(** * kuberhealthy/http-check: configuration, dispatch, check loop and verdict

    A shallow embedding of [cmd/http-check/checkConfig.go] and
    [cmd/http-check/main.go].

    Conventions.
    - Go's [int] is the 64-bit two's complement integer of the platforms the
      check image is built for; it is a [Z] kept inside [int_min .. int_max]
      by [wrap64], which is written at every arithmetic operation of the
      source.
    - The process environment is a finite map from names to values;
      [os.Getenv] returns the empty string for a name that is not set.
    - Calls that leave the program (HTTP client, ticker, logger) are recorded
      as events of a trace; the replies of the network are given by an
      oracle that sees the trace so far. One call of [http.Get] or of
      [http.DefaultClient.Do] is one event, whatever the client does inside.
    - A panic of the standard library is an outcome of the call, next to a
      normal return. *)

From Stdlib Require Import ZArith String Ascii List Lia Bool.
From Stdlib Require Import Floats.SpecFloat.
From stdpp Require Import gmap strings.
Import ListNotations.

Local Open Scope string_scope.
Local Open Scope list_scope.
Local Open Scope Z_scope.

(* ===================================================================== *)
(** ** Machine integers *)
(* ===================================================================== *)

Module GoInt.

Definition int_min : Z := - 2 ^ 63.
Definition int_max : Z := 2 ^ 63 - 1.

(** Two's complement wrap-around of a 64-bit signed integer. *)
Definition wrap64 (z : Z) : Z := (z + 2 ^ 63) mod 2 ^ 64 - 2 ^ 63.

Definition in_int (z : Z) : Prop := int_min <= z <= int_max.

Definition in_intb (z : Z) : bool := (int_min <=? z) && (z <=? int_max).

Definition add (x y : Z) : Z := wrap64 (x + y).
Definition mul (x y : Z) : Z := wrap64 (x * y).

(** [x++] *)
Definition incr (x : Z) : Z := add x 1.

End GoInt.

(* ===================================================================== *)
(** ** strconv.Atoi *)
(* ===================================================================== *)

Module strconv.

Inductive NumError : Type :=
| ErrSyntax
| ErrRange.

(** The value of a decimal digit, [ch - '0'] with [ch <= '9']. *)
Definition digit (c : ascii) : option Z :=
  let n := Z.of_nat (nat_of_ascii c) in
  if (48 <=? n) && (n <=? 57) then Some (n - 48) else None.

(** The digit loop of [ParseUint(s, 10, 64)]: characters are consumed from
    the left; the first bad character is a syntax error, the first step
    that leaves 64 bits is a range error. *)
Fixpoint parse_digits (s : string) (n : Z) : Z + NumError :=
  match s with
  | EmptyString => inl n
  | String c rest =>
      match digit c with
      | None => inr ErrSyntax
      | Some d =>
          if 2 ^ 64 <=? n * 10 + d then inr ErrRange
          else parse_digits rest (n * 10 + d)
      end
  end.

Definition ParseUint (s : string) : Z + NumError :=
  match s with
  | EmptyString => inr ErrSyntax
  | _ => parse_digits s 0
  end.

(** [ParseInt(s, 10, 0)]: an optional sign, then [ParseUint], then the
    check against the range of [int]. *)
Definition ParseInt (s : string) : Z + NumError :=
  match s with
  | EmptyString => inr ErrSyntax
  | String c rest =>
      let neg := Ascii.eqb c "-" in
      let body := if Ascii.eqb c "+" || neg then rest else s in
      match ParseUint body with
      | inr e => inr e
      | inl un =>
          if negb neg && (2 ^ 63 <=? un) then inr ErrRange
          else if neg && (2 ^ 63 <? un) then inr ErrRange
          else inl (if neg then - un else un)
      end
  end.

(** [Atoi] is [ParseInt(s, 10, 0)]; its fast path for short strings
    computes the same value. *)
Definition Atoi (s : string) : Z + NumError := ParseInt s.

End strconv.

(* ===================================================================== *)
(** ** checkConfig.go *)
(* ===================================================================== *)

Definition defaultCount : Z := 0.
Definition defaultSeconds : Z := 0.
Definition defaultPassingPercent : Z := 100.
Definition defaultRequestType : string := "GET".
Definition defaultRequestBody : string := "{}".
Definition defaultExpectedStatusCode : Z := 200.
(** * giotto.time_series.preprocessing: Resampler and Stationarizer

    A shallow embedding of [giotto/time_series/preprocessing.py].  The two
    transformers are modelled as records holding the constructor arguments
    and the attributes set by [fit]; methods that can raise return a
    [result].  [fit] assigns to [self] and returns it: here it returns the
    updated record.  Calls into numpy, pandas and scikit-learn are
    modelled by the functions of the first part of the file, each with the
    library behaviour it stands for.  Timestamps are timezone-naive and
    [sampling_period] is a frequency of fixed length. *)

From Stdlib Require Import String Ascii List ZArith Bool Arith Lia Floats.
From Stdlib Require Import Sorted Permutation Reals Lra.
Import ListNotations.
Open Scope string_scope.
Open Scope list_scope.

(** ** Exceptions *)

(** The exceptions the module and the library calls it makes can raise.
    [ValueError] carries its message. *)
Inductive exn : Type :=
| ValueError (msg : string)
| NotFittedError
| IndexError
| AttributeError.

Inductive result (A : Type) : Type :=
| Ok (a : A)
| Raise (e : exn).

Arguments Ok {A} a.
Arguments Raise {A} e.

Definition bind {A B : Type} (m : result A) (k : A -> result B) : result B :=
  match m with
  | Ok a => k a
  | Raise e => Raise e
  end.

Notation "x <- m ;; k" := (bind m (fun x => k))
  (at level 61, m at next level, right associativity).
Notation "m ;;; k" := (bind m (fun _ => k))
  (at level 61, right associativity).

Definition returns {A : Type} (m : result A) : Prop := exists a, m = Ok a.

(** ** Python strings *)

(** [needle in hay] on two [str]: substring test. *)
Fixpoint str_in (needle hay : string) : bool :=
  String.prefix needle hay
  || match hay with
     | EmptyString => false
     | String _ hay' => str_in needle hay'
     end.

(** [x in l] on a list of [str]. *)
Definition list_in (x : string) (l : list string) : bool :=
  existsb (String.eqb x) l.

(** ['... %s ...' % v] for a [str] value [v], the format string being split
    at its only [%s]. *)
Definition format_s (before after v : string) : string :=
  (before ++ v ++ after)%string.

(** ** scikit-learn: [check_is_fitted(estimator, ['_is_fitted'])]

    The attribute is modelled by an [option]: [None] when the instance has
    no such attribute.  The check raises [NotFittedError] exactly then. *)
Definition check_is_fitted (attr : option bool) : result unit :=
  match attr with
  | Some _ => Ok tt
  | None => Raise NotFittedError
  end.

(** ** numpy: two-dimensional arrays *)

(** An array of shape [(n_rows, n_cols)] stored by rows.  The column count
    is a field of its own: an array with no rows still has one. *)
Record ndarray (A : Type) : Type := mk_ndarray {
  n_cols : nat;
  data : list (list A)
}.

Arguments mk_ndarray {A} n_cols data.
Arguments n_cols {A} n.
Arguments data {A} n.

Definition n_rows {A : Type} (X : ndarray A) : nat := length (data X).

Definition shape {A : Type} (X : ndarray A) : nat * nat :=
  (n_rows X, n_cols X).

Definition well_shaped {A : Type} (X : ndarray A) : Prop :=
  Forall (fun r => length r = n_cols X) (data X).

(** [X[t, j]] *)
Definition item {A : Type} (X : ndarray A) (t j : nat) : option A :=
  match nth_error (data X) t with
  | Some r => nth_error r j
  | None => None
  end.

Fixpoint map2 {A B C : Type} (f : A -> B -> C) (l1 : list A) (l2 : list B)
  : list C :=
  match l1, l2 with
  | a :: l1', b :: l2' => f a b :: map2 f l1' l2'
  | _, _ => []
  end.

(** A binary ufunc on two arrays of the same shape, as both its uses
    below are. *)
Definition elementwise {A : Type} (f : A -> A -> A) (X Y : ndarray A)
  : ndarray A :=
  mk_ndarray (n_cols X) (map2 (map2 f) (data X) (data Y)).

(** [X[1:, :]] *)
Definition rows_from_1 {A : Type} (X : ndarray A) : ndarray A :=
  mk_ndarray (n_cols X) (tl (data X)).

(** [X[:-1, :]] *)
Definition rows_to_last {A : Type} (X : ndarray A) : ndarray A :=
  mk_ndarray (n_cols X) (removelast (data X)).

(** The element type of a numeric array with the three operations
    [Stationarizer.transform] applies to it. *)
Class Numeric (F : Type) : Type := {
  subtract : F -> F -> F;
  true_divide : F -> F -> F;
  log : F -> F
}.

(** [np.diff(X, n=1, axis=0)]: [X[1:] - X[:-1]]. *)
Definition np_diff {F : Type} {N : Numeric F} (X : ndarray F) : ndarray F :=
  elementwise subtract (rows_from_1 X) (rows_to_last X).

(** [np.log(X)] *)
Definition np_log {F : Type} {N : Numeric F} (X : ndarray F) : ndarray F :=
  mk_ndarray (n_cols X) (map (map log) (data X)).

(** [np.diff(X, n=1, axis=0) / X[1:, :]], the relative returns of [X]. *)
Definition returns_of {F : Type} {N : Numeric F} (X : ndarray F) : ndarray F :=
  elementwise true_divide (np_diff X) (rows_from_1 X).

(** IEEE binary64 with its own subtraction and division; the logarithm is
    numpy's and is taken as given. *)
Definition float64 (ln : float -> float) : Numeric float :=
  {| subtract := PrimFloat.sub; true_divide := PrimFloat.div; log := ln |}.

(** The same operations on exact real numbers. *)
Definition exact : Numeric R :=
  {| subtract := Rminus; true_divide := Rdiv; log := ln |}.

(** [x.reshape((-1, k))] on a one-dimensional [x]: numpy raises when [k] is
    zero or does not divide the size, and cuts [x] into rows of [k]
    otherwise. *)
Fixpoint chunks {A : Type} (fuel k : nat) (l : list A) : list (list A) :=
  match fuel with
  | O => []
  | S fuel' =>
      match l with
      | [] => []
      | _ => firstn k l :: chunks fuel' k (skipn k l)
      end
  end.

Definition reshape_rows {A : Type} (k : nat) (l : list A)
  : result (ndarray A) :=
  if (k =? 0)%nat || negb (length l mod k =? 0)%nat
  then Raise (ValueError "cannot reshape array")
  else Ok (mk_ndarray k (chunks (length l) k l)).

(** ** Stationarizer *)

Module Stationarizer.

(** An instance: the constructor argument, and the attribute [fit] sets
    ([None] until then). *)
Record t : Type := mk {
  stationarization_type : string;
  _is_fitted : option bool
}.

Definition valid_stationarization_types : list string :=
  ["return"; "log-return"].

Definition __init__ (stationarization_type : string) : t :=
  mk stationarization_type None.

Definition default : t := __init__ "return".

Definition _validate_params (stationarization_type : string) : result unit :=
  if negb (list_in stationarization_type valid_stationarization_types)
  then Raise (ValueError (format_s "The transformation type "
                                   " is not supported"
                                   stationarization_type))
  else Ok tt.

# How to complete this task
Above are the records. Copy the lines beginning at the one that has "- Calls that" and ending with the one that has "- A panic of", unchanged.

# Result of the exercise
    - Calls that leave the program (HTTP client, ticker, logger) are recorded
      as events of a trace; the replies of the network are given by an
      oracle that sees the trace so far. One call of [http.Get] or of
      [http.DefaultClient.Do] is one event, whatever the client does inside.
    - A panic of the standard library is an outcome of the call, next to a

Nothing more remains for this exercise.